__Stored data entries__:

(** * GoogleDataStore: the Google Sheets cell feed connector

    A shallow embedding of [ts/Data/GoogleDataStore.ts]: the column builder
    [getSheetColumns], the parse step [parseSheet], the load cycle
    [fetchSheet] with its two transport callbacks, and [load].

    Conventions of the embedding
    - a JavaScript array is a list of slots, a slot being [Some v] or a hole
      [None] that reads as [undefined];
    - a JavaScript Number that is used as an array index or is compared with
      one (the 1-based [row] and [col] of a cell, the four window bounds) is
      an integer and is embedded as [Z]; the other Numbers (cell values, the
      worksheet number, the refresh rate) are IEEE 754 binary64 values,
      embedded as [spec_float];
    - a JavaScript string is a [string] of one-byte characters, each the
      code unit of that value (U+0000 to U+00FF);
    - an array index is below 2^32 - 1: a write at a larger index, which
      JavaScript keeps as an ordinary property without growing the array,
      reads back alike here but is counted in the length;
    - a JavaScript exception is the outcome [Throw]; every function that can
      throw returns an [outcome];
    - the effects of the load cycle (events, requests, timers, tables built)
      are appended to a trace carried next to the store. *)

From Stdlib Require Import ZArith String Ascii List Bool Lia.
From Stdlib Require Import Floats.SpecFloat.
From stdpp Require Import base option list.

Import ListNotations.
Open Scope string_scope.
Open Scope list_scope.
Open Scope Z_scope.

(** ** Outcomes: normal completion, a thrown exception, or fuel exhausted *)

Inductive exn : Type :=
| TypeError.

Inductive outcome (A : Type) : Type :=
| Ret (a : A)
| Throw (e : exn)
| OutOfFuel.

Arguments Ret {A} a.
Arguments Throw {A} e.
Arguments OutOfFuel {A}.

Definition obind {A B : Type} (m : outcome A) (f : A -> outcome B) : outcome B :=
  match m with
  | Ret a => f a
  | Throw e => Throw e
  | OutOfFuel => OutOfFuel
  end.

Declare Scope outcome_scope.
Delimit Scope outcome_scope with outcome.
Notation "x <- m ;; k" := (obind m (fun x => k))
  (at level 100, m at next level, right associativity) : outcome_scope.

(** ** JavaScript arrays with holes *)

Module JSArray.

Abbreviation t A := (list (option A)).

(** [a[i]]: [None] stands for [undefined], read from a hole or from an
    index at or beyond [a.length]. *)
Definition get {A : Type} (a : t A) (i : nat) : option A :=
  match a !! i with
  | Some slot => slot
  | None => None
  end.

(** [a[i] = v]: overwrites slot [i]; at or beyond [a.length] the array is
    extended with holes up to [i]. *)
Definition set {A : Type} (a : t A) (i : nat) (v : A) : t A :=
  if decide (i < length a)%nat
  then <[i := Some v]> a
  else a ++ replicate (i - length a) None ++ [Some v].

(** [a[i][j]] where [a[i]] is known to be an array. *)
Definition get2 {A : Type} (a : t (t A)) (i j : nat) : option A :=
  match get a i with
  | Some inner => get inner j
  | None => None
  end.

End JSArray.

(** ** Strings *)

(** [s.indexOf(c)] for a one-character search string [c]: the position of
    the first occurrence, or [-1]. *)
Fixpoint indexOfFrom (s : string) (c : ascii) (pos : Z) : Z :=
  match s with
  | EmptyString => -1
  | String c' rest => if Ascii.eqb c' c then pos else indexOfFrom rest c (pos + 1)
  end.

Definition indexOf (s : string) (c : ascii) : Z := indexOfFrom s c 0.

(** Truthiness of a possibly absent string property: [undefined] and the
    empty string are falsy. *)
Definition truthy (o : option string) : bool :=
  match o with
  | Some EmptyString => false
  | Some (String _ _) => true
  | None => false
  end.

(** [Array.prototype.join]. *)
Fixpoint join (sep : string) (parts : list string) : string :=
  match parts with
  | [] => EmptyString
  | [p] => p
  | p :: rest => String.append p (String.append sep (join sep rest))
  end.

(** ** Numbers: IEEE 754 binary64 *)

Module Num.

Definition prec : Z := 53.
Definition emax : Z := 1024.

Definition t : Type := spec_float.

Definition NaN : t := S754_nan.

(** The Number nearest to an integer. *)
Definition ofZ (z : Z) : t := binary_normalize prec emax z 0 false.

(** The [*] operator. *)
Definition mul (x y : t) : t := SFmul prec emax x y.

(** [Number.MAX_VALUE], an integer: (2^53 - 1) * 2^971. *)
Definition MAX_VALUE : Z := (2 ^ 53 - 1) * 2 ^ 971.

(** *** [parseFloat]

    ECMAScript's [parseFloat]: leading white space is skipped, the longest
    prefix that is a [StrDecimalLiteral] is read, and its decimal value is
    rounded to the nearest binary64 (ties to even, the choice the standard
    allows for every number of digits); [NaN] when no prefix is a literal.
    Of the white space and line terminators of the standard, the ones with
    a code unit below 256 are U+0009 to U+000D, U+0020 and U+00A0. *)

Definition isWhiteSpace (c : ascii) : bool :=
  let n := Z.of_nat (nat_of_ascii c) in
  ((9 <=? n) && (n <=? 13)) || (n =? 32) || (n =? 160).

__Assignment__: In the data above, count the lines where the word "standard" appears; reply with the number only.

__Response to the exercise__: 2